Neo I have a question.
They changed the power of the substudy part way through so there must have been a review of the data at some point?
Would they have looked at the main study blinded data at the same time?
To repower the study would they do a new trial exactly the same and add the studies together?
I was concerned early on about the 400 not a larger size of the study but was told a whole heap about study design that went over my head but what stuck was they were doing it with a specific patient target group in mind and that it was enough. It was the core target group that would provide the majority of the profitable income from actual drug sales based on their market research. Other large companies with unlimited budgets do massive studies that cover a wider group of patients so they get power and success with every patient group be that ethnic, child , male , female , age and so on so their end drug can be used and marketed in a wider group of patients. Great if you have the budget.

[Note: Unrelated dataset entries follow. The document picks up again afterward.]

(** X15.  A sync that may overwrite, with any operation other than
    'symlink', leaves no row dirty when it ends without an exception: every
    row that had unsaved changes has been committed. *)
Theorem sync_overwrite_leaves_nothing_dirty
    (today : string) (op : operation) (sv : bool) (w w' : world)
    (Hop : op ≠ Symlink)
    (Hsync : sync today op true sv w = inr w') :
  changed (df (idx w')) = [].
Proof.
  unfold sync in Hsync.
  destruct (sync_rows _ _ _ _ _ _) as [e|w1] eqn:Hrows; err_simpl Hsync;
    [done|].
  assert (idx w' = idx w1) as ->
    by (destruct (cache_valid (idx w1)); by injection Hsync as <-).
  apply filter_none. intros x Hx Hd.
  assert (file x ∈ map file ([] : list row)) as Hin;
    [|by apply not_elem_of_nil in Hin].
  revert x Hx Hd.
  apply (sync_rows_ind
           (λ rest w1, ∀ x, x ∈ rows (df (idx w1)) →
                            cell x "_CHANGED" = Some (VBool true) →
                            file x ∈ map file rest)
           today op true sv (changed (df (idx w))) w w1); [| |exact Hrows].
  - intros x Hx Hd. apply elem_of_map. exists x. split; [done|].
    by apply list_elem_of_filter.
  - intros r rest w2 w3 HP Hr x Hx Hd.
    apply sync_row_rows in Hr as (t & Ht & Hrows3); [|done].
    rewrite Hrows3 in Hx. apply elem_of_map in Hx as (y & -> & Hy).
    destruct (bool_decide (file y = file r)) eqn:Hkey.
    { pose proof (dirty_commit_row op t y) as Hc. unfold dirty in Hc.
      by rewrite bool_decide_eq_true_2 in Hc. }
    apply bool_decide_eq_false in Hkey.
    assert (y ∈ rows (df (idx w2))) as Hy'.
    { destruct (do_rename t); [|done].
      apply elem_of_map in Hy as (z & -> & Hz).
      destruct (bool_decide (file z = file r)) eqn:Hkz; [|done].
      apply bool_decide_eq_true in Hkz. by rewrite file_set_cells in Hkey. }
    specialize (HP y Hy' Hd). simpl in HP.
    apply elem_of_cons in HP as [?|?]; done.
Qed.

Lemma sync_overwrite_leaves_nothing_dirty_witness :
  ∃ w', sync "2022-03-02" Move true false two_staged = inr w'
        ∧ changed (df (idx w')) = [].
Proof.
  eexists. split; [vm_compute; reflexivity|].
  apply (sync_overwrite_leaves_nothing_dirty "2022-03-02" Move false two_staged).
  - discriminate.
  - vm_compute. reflexivity.
Defined.

(** X16.  A sync with operation 'copy' and without permission to overwrite
    keeps every file that was on disk as it was, except the files of dirty
    rows that have nothing staged, whose headers are edited in place: in
    particular the original of every file copied to a new location is
    untouched. *)
Theorem sync_copy_keeps_existing_files
    (today : string) (sv : bool) (w w' : world) (p : string) (f : fits_file)
    (Hp : disk w !! p = Some f)
    (Hplace : ∀ r, r ∈ changed (df (idx w)) → edits_in_place r ≠ Some p)
    (Hsync : sync today Copy false sv w = inr w') :
  disk w' !! p = Some f.
Proof.
  unfold sync in Hsync.
  destruct (sync_rows _ _ _ _ _ _) as [e|w1] eqn:Hrows; err_simpl Hsync;
    [done|].
  assert (disk w' = disk w1) as ->
    by (destruct (cache_valid (idx w1)); by injection Hsync as <-).
  apply (sync_rows_ind
           (λ rest w1, disk w1 !! p = Some f
                       ∧ ∀ r, r ∈ rest → edits_in_place r ≠ Some p)
           today Copy false sv (changed (df (idx w))) w w1); [| |exact Hrows].
  - done.
  - intros r rest w2 w3 [Hp2 Hrest] Hr.
    split; [|intros x Hx; apply Hrest; by right].
    assert (edits_in_place r ≠ Some p) as Hr' by (apply Hrest; left).
    apply sync_row_inv in Hr as (t & Ht & [[_ ->]|[Hgo (w4 & Hw4 & Hw3)]]);
      [done|].
    unfold edits_in_place in Hr'. rewrite Ht in Hr'. simpl in Hr'.
    rewrite andb_true_r in Hgo.
    assert (newfile t ≠ p) as Hne.
    { intros Heq. destruct (do_rename t); simpl in Hgo.
      - unfold file_exists in Hgo. apply bool_decide_eq_false in Hgo.
        apply Hgo. left. rewrite Heq, Hp2. by eexists.
      - apply Hr'. by rewrite Heq. }
    assert (disk w4 !! p = Some f) as Hp4.
    { destruct (do_rename t); [|by subst].
      destruct Hw4 as (w0 & Hmv & ->). cbn [disk with_idx].
      unfold move_copy_or_symlink in Hmv.
      destruct (disk w2 !! file r); [|done]. injection Hmv as <-.
      cbn [disk with_disk]. by rewrite lookup_insert_ne. }
    rewrite bool_decide_eq_false_2 in Hw3 by done.
    destruct Hw3 as (w5 & Hw5 & ->). cbn [disk with_idx].
    destruct (_ || _) in Hw5; [|by subst].
    destruct Hw5 as (f5 & _ & ->). cbn [disk with_disk].
    by rewrite lookup_insert_ne.
Qed.

Lemma sync_copy_keeps_existing_files_witness :
  ∃ w', sync "2022-03-02" Copy false false two_staged = inr w'
        ∧ disk w' !! "/raw/b.fits" = Some m31_cards.
Proof.
  eexists. split; [vm_compute; reflexivity|].
  apply (sync_copy_keeps_existing_files "2022-03-02" false two_staged).
  - vm_compute. reflexivity.
  - intros r Hr. vm_compute in Hr.
    apply elem_of_cons in Hr as [->|Hr]; [vm_compute; discriminate|].
    apply elem_of_cons in Hr as [->|Hr]; [vm_compute; discriminate|].
    by apply not_elem_of_nil in Hr.
  - vm_compute. reflexivity.
Defined.

Lemma sync_row_save_oldname today op ov r w :
  dirty r = true →
  sync_row today op ov true r w = sync_row today op ov false r w.
Proof.
  unfold dirty. intros Hd. unfold sync_row.
  destruct (text r "_PATH") as [e|[old_path|]];
    destruct (text r "_NAME") as [e'|[old_name|]];
    destruct (text r "_newpath") as [e''|sp];
    destruct (text r "_newname") as [e'''|sn];
    unfold mbind, error_bind, mret, error_ret; try reflexivity.
  rewrite Hd. by rewrite !orb_true_r.
Qed.

(** X17.  The option to record the old file name has no effect on a sync:
    every row a sync works on is dirty, and for a dirty row whose name
    changes the history line with the old name is written whether the
    option is set or not. *)
Theorem sync_ignores_save_oldname
    (today : string) (op : operation) (ov : bool) (w : world) :
  sync today op ov true w = sync today op ov false w.
Proof.
  unfold sync. f_equal. unfold sync_rows.
  assert (Forall (λ r, dirty r = true) (changed (df (idx w)))) as Hall.
  { apply Forall_forall. intros r Hr.
    apply list_elem_of_filter in Hr as [Hd _]. unfold dirty.
    by apply bool_decide_eq_true_2. }
  generalize (inr w : error + world).
  induction Hall as [|r rs Hr _ IH]; intros acc; simpl; [done|].
  rewrite IH. f_equal. destruct acc as [e|w0]; [done|].
  unfold mbind, error_bind. by apply sync_row_save_oldname.
Qed.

Until the unblinded data is processed I guess you don't know if it is underpowered overall or in a particular subset of recruits.

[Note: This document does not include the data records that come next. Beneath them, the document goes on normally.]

(** * The Quantinuum example notebook, as a program over its SDK

  The repository's one source file is [examples/QuantinuumExample.ipynb].
  Its code cells are straight-line Python: calls into qiskit and the
  Quantinuum provider, a few [print]s, and one [with open(...)] block
  that dumps the counts of a result to a JSON file.

  The definitions come in these layers.
  - [Py]: the Python values the cells handle (strings, the counts
    dictionary), [str]/[repr] as [print] uses them, and [json.dump] on a
    dictionary from strings to integers.
  - [Qiskit]: the circuit object the circuit cell builds, with the calls
    the cell makes on it ([QuantumCircuit], [h], [cx], [measure_all]).
  - [Kernel]: cell programs as trees of calls.  Calls into installed
    libraries (the SDK) are answered by a handler that is a parameter of
    every statement; calls into the Python runtime ([print], [open],
    [json.dump], [os.environ]) are interpreted on a small model of the
    process: standard output, displayed values, a file system and the
    environment variables.  Every call and its answer is logged.
  - [Trace]: what can be read off a log.
  - [Notebook]: the code cells, one definition per cell, and their
    top-to-bottom composition.
  - [Session]: the cells once more, statement by statement, over the
    global names of the kernel, so that a cell can also run on its own or
    out of order; reading a name that is not bound raises [NameError].
  - [Recorded]: handlers that replay the answers stored in the notebook's
    outputs, and variations of them.

  What the model leaves out: the SDK is a parameter, so nothing is said
  about what it does inside (the network, the device).  What it keeps
  between calls, in memory, on disk (the account it stores, its
  configuration) or at the service (the jobs), is its own state; it sees
  that state and the environment variables.  The file system of the
  model is the working directory of the kernel as the cells' own file
  operations reach it: what is said about it is said about those
  operations, not about files the SDK writes elsewhere.  Closing a file
  does not fail. *)

From Stdlib Require Import ZArith NArith String Ascii List Bool Lia.
From stdpp Require Import gmap strings list fin_maps pretty.

Local Open Scope Z_scope.

(** ** Python values *)

Module Py.

(** A Python [str] is a Rocq [string] whose characters are the code
    points below 256. *)
Definition ord (c : ascii) : N := N_of_ascii c.
Definition chr (n : N) : ascii := ascii_of_N n.

Definition dquote : ascii := chr 34.
Definition squote : ascii := chr 39.
Definition backslash : ascii := chr 92.
Definition newline : ascii := chr 10.

Definition str1 (c : ascii) : string := String c EmptyString.

(** An exception object: its class and its message. *)
Record exn := Exn { exn_type : string; exn_msg : string }.

(** [dict] with [str] keys and [int] values, in insertion order: what
    [result.get_counts()] returns for one circuit. *)
Definition Counts := list (string * Z).

Fixpoint join (sep : string) (l : list string) : string :=
  match l with
  | [] => ""
  | [x] => x
  | x :: rest => x +:+ sep +:+ join sep rest
  end.

Fixpoint concat_map (f : ascii -> string) (s : string) : string :=
  match s with
  | EmptyString => ""
  | String c rest => f c +:+ concat_map f rest
  end.

Fixpoint contains (c : ascii) (s : string) : bool :=
  match s with
  | EmptyString => false
  | String d rest => if Ascii.eqb c d then true else contains c rest
  end.

Definition hex_digit (d : N) : ascii :=
  if (d <? 10)%N then chr (48 + d) else chr (87 + d).

Definition hex2 (n : N) : string :=
  String (hex_digit ((n / 16) mod 16)) (str1 (hex_digit (n mod 16))).

(** *** [json.dump]

    [json.encoder.py_encode_basestring_ascii]: backslash and the double
    quote get a backslash, the rest of the printable ASCII range is kept,
    five control characters have a short escape, and every other code
    point is written [\u00xx]. *)
Definition json_escape (c : ascii) : string :=
  let n := ord c in
  if (n =? 34)%N then String backslash (str1 dquote)
  else if (n =? 92)%N then String backslash (str1 backslash)
  else if ((32 <=? n) && (n <=? 126))%N then str1 c
  else if (n =? 8)%N then "\b"
  else if (n =? 12)%N then "\f"
  else if (n =? 10)%N then "\n"
  else if (n =? 13)%N then "\r"
  else if (n =? 9)%N then "\t"
  else "\u00" +:+ hex2 n.

Definition json_string (s : string) : string :=
  str1 dquote +:+ concat_map json_escape s +:+ str1 dquote.

(** One [key: value] item, with the default key separator. *)
Definition json_item (kv : string * Z) : string :=
  json_string (fst kv) +:+ ": " +:+ pretty (snd kv).

(** The text [json.dump(counts, f)] writes to [f]: the items in
    dictionary order, with the default item separator. *)
Definition json_dumps (c : Counts) : string :=
  "{" +:+ join ", " (map json_item c) +:+ "}".

(** *** [str] and [repr], as [print] applies them *)

Definition printable_latin1 (n : N) : bool :=
  ((161 <=? n) && negb (n =? 173))%N.

Definition repr_quote (s : string) : ascii :=
  if contains squote s && negb (contains dquote s) then dquote else squote.

Definition repr_char (q c : ascii) : string :=
  let n := ord c in
  if Ascii.eqb c q || Ascii.eqb c backslash then String backslash (str1 c)
  else if (n =? 9)%N then "\t"
  else if (n =? 10)%N then "\n"
  else if (n =? 13)%N then "\r"
  else if ((n <? 32) || (n =? 127))%N then "\x" +:+ hex2 n
  else if (n <? 127)%N then str1 c
  else if printable_latin1 n then str1 c
  else "\x" +:+ hex2 n.

Definition repr_str (s : string) : string :=
  let q := repr_quote s in
  str1 q +:+ concat_map (repr_char q) s +:+ str1 q.

Definition repr_item (kv : string * Z) : string :=
  repr_str (fst kv) +:+ ": " +:+ pretty (snd kv).

Definition repr_counts (c : Counts) : string :=
  "{" +:+ join ", " (map repr_item c) +:+ "}".

(** The arguments the notebook passes to [print]. *)
Inductive value :=
| VStr (s : string)
| VBool (b : bool)
| VCounts (c : Counts).

Definition str (v : value) : string :=
  match v with
  | VStr s => s
  | VBool true => "True"
  | VBool false => "False"
  | VCounts c => repr_counts c
  end.

(** What a call of [print] appends to standard output: the arguments'
    [str], separated by one space, and a newline. *)
Definition print_text (args : list value) : string :=
  join " " (map str args) +:+ str1 newline.

(** A literal with a backquote where the text has a double quote. *)
Definition lit (s : string) : string :=
  concat_map (fun c => if Ascii.eqb c (chr 96) then str1 dquote else str1 c) s.

End Py.

(** ** The circuit object *)

Module Qiskit.

Import Py.

(** The instructions the notebook's circuit can hold.  Qubits and classical
    bits are numbered through the circuit, registers in declaration
    order. *)
Inductive instruction :=
| HGate (qubit : nat)
| CXGate (control target : nat)
| Barrier (qubits : list nat)
| Measure (qubit clbit : nat).

Record ClassicalRegister := { creg_name : string; creg_size : nat }.

(** [QuantumCircuit(n, m, name=...)] has one quantum register [q] of [n]
    qubits; its classical registers and its instructions are lists that the
    circuit's methods extend in place. *)
Record Circuit := {
  circ_name : string;
  num_qubits : nat;
  cregs : list ClassicalRegister;
  data : list instruction
}.

Definition num_clbits (qc : Circuit) : nat :=
  foldr (fun r n => (creg_size r + n)%nat) 0%nat (cregs qc).

Definition CircuitError (msg : string) : exn := Exn "CircuitError" msg.

(** [QuantumCircuit(n_qubits, n_clbits, name=name)] with integer sizes. *)
Definition QuantumCircuit (n_qubits n_clbits : Z) (name : string)
  : exn + Circuit :=
  if (n_qubits <? 0) || (n_clbits <? 0)
  then inl (CircuitError "Register size must be non-negative")
  else inr {| circ_name := name;
              num_qubits := Z.to_nat n_qubits;
              cregs := if n_clbits =? 0 then []
                       else [{| creg_name := "c"; creg_size := Z.to_nat n_clbits |}];
              data := [] |}.

(** An integer qubit argument indexes the list of qubits as Python indexes
    a list: from the end when negative, an error when out of range. *)
Definition qubit_index (n : nat) (i : Z) : exn + nat :=
  if (0 <=? i) && (i <? Z.of_nat n) then inr (Z.to_nat i)
  else if (- Z.of_nat n <=? i) && (i <? 0) then inr (Z.to_nat (i + Z.of_nat n))
  else inl (CircuitError "Index out of range.").

Definition append (i : instruction) (qc : Circuit) : Circuit :=
  {| circ_name := circ_name qc; num_qubits := num_qubits qc; cregs := cregs qc;
     data := data qc ++ [i] |}.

Like you I would hate to see a trial fail as it was XX patients short but that is why you employ the advisers, trial designers and statisticians in the first place. Wish I new more about just how much of the data is available to the people running the study and ethics committee.
Trial design is a minefield and even seeing FDA pre-approval get withdrawn on another company makes the system a expensive one and all you can take is advice.
At least we employed a reputable trial company and their reputation depends on successfully designed and run trials so they wouldn't accept a design with underpowered study number lightly as it would affect their reputation. No idea if there is insurance against bad trail design etc but probably one of those that you could never make a successful claim on anyway. We don't want insurance we want a result.